Final Report Abstract

In summary, our results support our hypothesis that hypoxia prevents an increase in mitochondrial activity by metabolic stressors such as AICAR, which simulates an increase in ADP and thus ATP demand. We were able to demonstrate that the stimulation of mitochondrial activity by AICAR depends on phosphorylation of AMPK and is dependent on the estrogen related receptor, ERRα, which acts as an enhancer loop for the PPAR/PGC1 induced increase in the expression of mitochondrial proteins. Hypoxia prevents this up-regulation, which might in part be due to a decrease in ERRα mRNA and protein in hypoxia, which should impair the function of the enhancer loop. We excluded a potential contribution of decreased activity of pyruvate dehydrogenase (PDH), which one would expect based on increased PDK-1 expression. Also autophagy seems not to play a role. Furthermore we were able to demonstrate that the inhibition of aerobic metabolism in hypoxia depends on the activation of HIF-1α, because it’s silencing prevented the hypoxia-induced decrease in basal oxygen consumption.

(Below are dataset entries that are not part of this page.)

(** What follows [&] or [;] once one more byte, [c], has been consumed. *)
Lemma parse_rest_delivers more st s st1 s1 q lhs :
  moved st s st1 s1 → ordered (cursor st) (spans lhs) q → (S q ≤ cursor st1)%nat →
  (∀ st' s', holds st' s' → (length s' ≤ length s1)%nat → wp more (delivers st' s') st') →
  wp (parse_rest lhs more) (delivers st s) st1.
Proof.
  intros Hm1 Ho Hq Hmore. unfold parse_rest. pose proof Hm1 as (_ & Hs1 & _ & _).
  apply wp_bind, (skip_moved _ s1); [done|]. intros st2 s2 Hm12 _.
  assert (moved st s st2 s2) as Hm2 by (by eapply moved_trans).
  pose proof Hm12 as (_ & Hs2 & _ & Hl2). pose proof (moved_cursor _ _ _ _ Hm12).
  apply wp_bind. eapply wp_mono; [by apply (Hmore _ s2)|].
  intros [rhs|] st3 (s3 & Hm23 & Hr3).
  - eapply node_delivers; [by eapply moved_trans|]. cbn [spans].
    by apply (ordered_app _ _ q (cursor st2)); [|lia|].
  - assert (moved st s st3 s3) as Hm3 by (by eapply moved_trans).
    pose proof (moved_cursor _ _ _ _ Hm23).
    unfold if_empty. wp_keep. exists s3. destruct (result st3);
      (split; [try apply moved_result; exact Hm3|eapply ordered_weaken; [exact Ho|cbn [cursor set_result]; lia]]).
Qed.

Lemma parse_juxtaposition_delivers fuel st s :
  holds st s → (length s < fuel)%nat → wp (parse_juxtaposition fuel) (delivers st s) st.
Proof.
  revert st s. induction fuel as [|fuel IH]; intros st s Hs Hf; [lia|]. cbn [parse_juxtaposition].
  unfold line_fuel. apply wp_bind, wp_gets, wp_bind. pose proof (holds_fuel _ _ Hs).
  eapply wp_mono; [apply (parse_pipe_delivers _ _ s); [done|lia]|].
  intros [lhs|] st1 (s1 & Hm1 & Hr1); [|by apply wp_ret; exists s1].
  pose proof Hm1 as (_ & Hs1 & _ & _). apply wp_bind, (skip_moved _ s1); [done|].
  intros st2 s2 Hm12 _. assert (moved st s st2 s2) as Hm2 by (by eapply moved_trans).
  pose proof Hm12 as (_ & Hs2 & _ & _). pose proof (moved_cursor _ _ _ _ Hm12).
  pose proof Hm2 as (_ & _ & _ & Hl2).
  apply wp_bind, (consume_if_wp _ s2); [done|done| |].
  - intros _. apply wp_bind, (consume_if_wp _ s2); [done|done| |].
    + intros _. cbn [negb]. apply (some_delivers _ _ _ s2); [done|]. by eapply ordered_weaken.
    + intros c s3 Heq _ Hs3. cbn [negb]. pose proof (consume_moved _ _ _ _ _ _ Hm2 Heq Hs3) as Hm3.
      subst s2. simpl in Hl2. apply (parse_rest_delivers _ _ _ _ s3 (cursor st1)); [done|done|cbn [cursor set_cursor]; lia|].
      intros st' s' ? ?. apply IH; [done|lia].
  - intros c s3 Heq _ Hs3. pose proof (consume_moved _ _ _ _ _ _ Hm2 Heq Hs3) as Hm3.
    subst s2. simpl in Hl2. apply wp_bind, (malloc_moved _ s3); [done|].
    intros [|] st4 Hm34; cbn [negb]; [|by apply (fail_delivers _ _ _ s3); [eapply moved_trans|]].
    pose proof (moved_cursor _ _ _ _ Hm34). cbn [cursor set_cursor] in *.
    apply (parse_rest_delivers _ _ _ _ s3 (cursor st1)); [by eapply moved_trans|done|lia|].
    intros st' s' ? ?. apply IH; [done|lia].
Qed.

Together these results indicate that there exists a variety of redundant mechanisms that all potentially decrease mitochondrial activity when cells become hypoxic, most of which depend on the activity of HIFs. The goal of this adjustment might be a decrease in the production of mitochondrial oxygen radicals that might cause irreversible cell damage. Because of reduced mitochondrial ATP production, hypoxia induces cell programming decreases the activity of energy consuming pathways such as protein synthesis and active ion transport (not studied in this setting).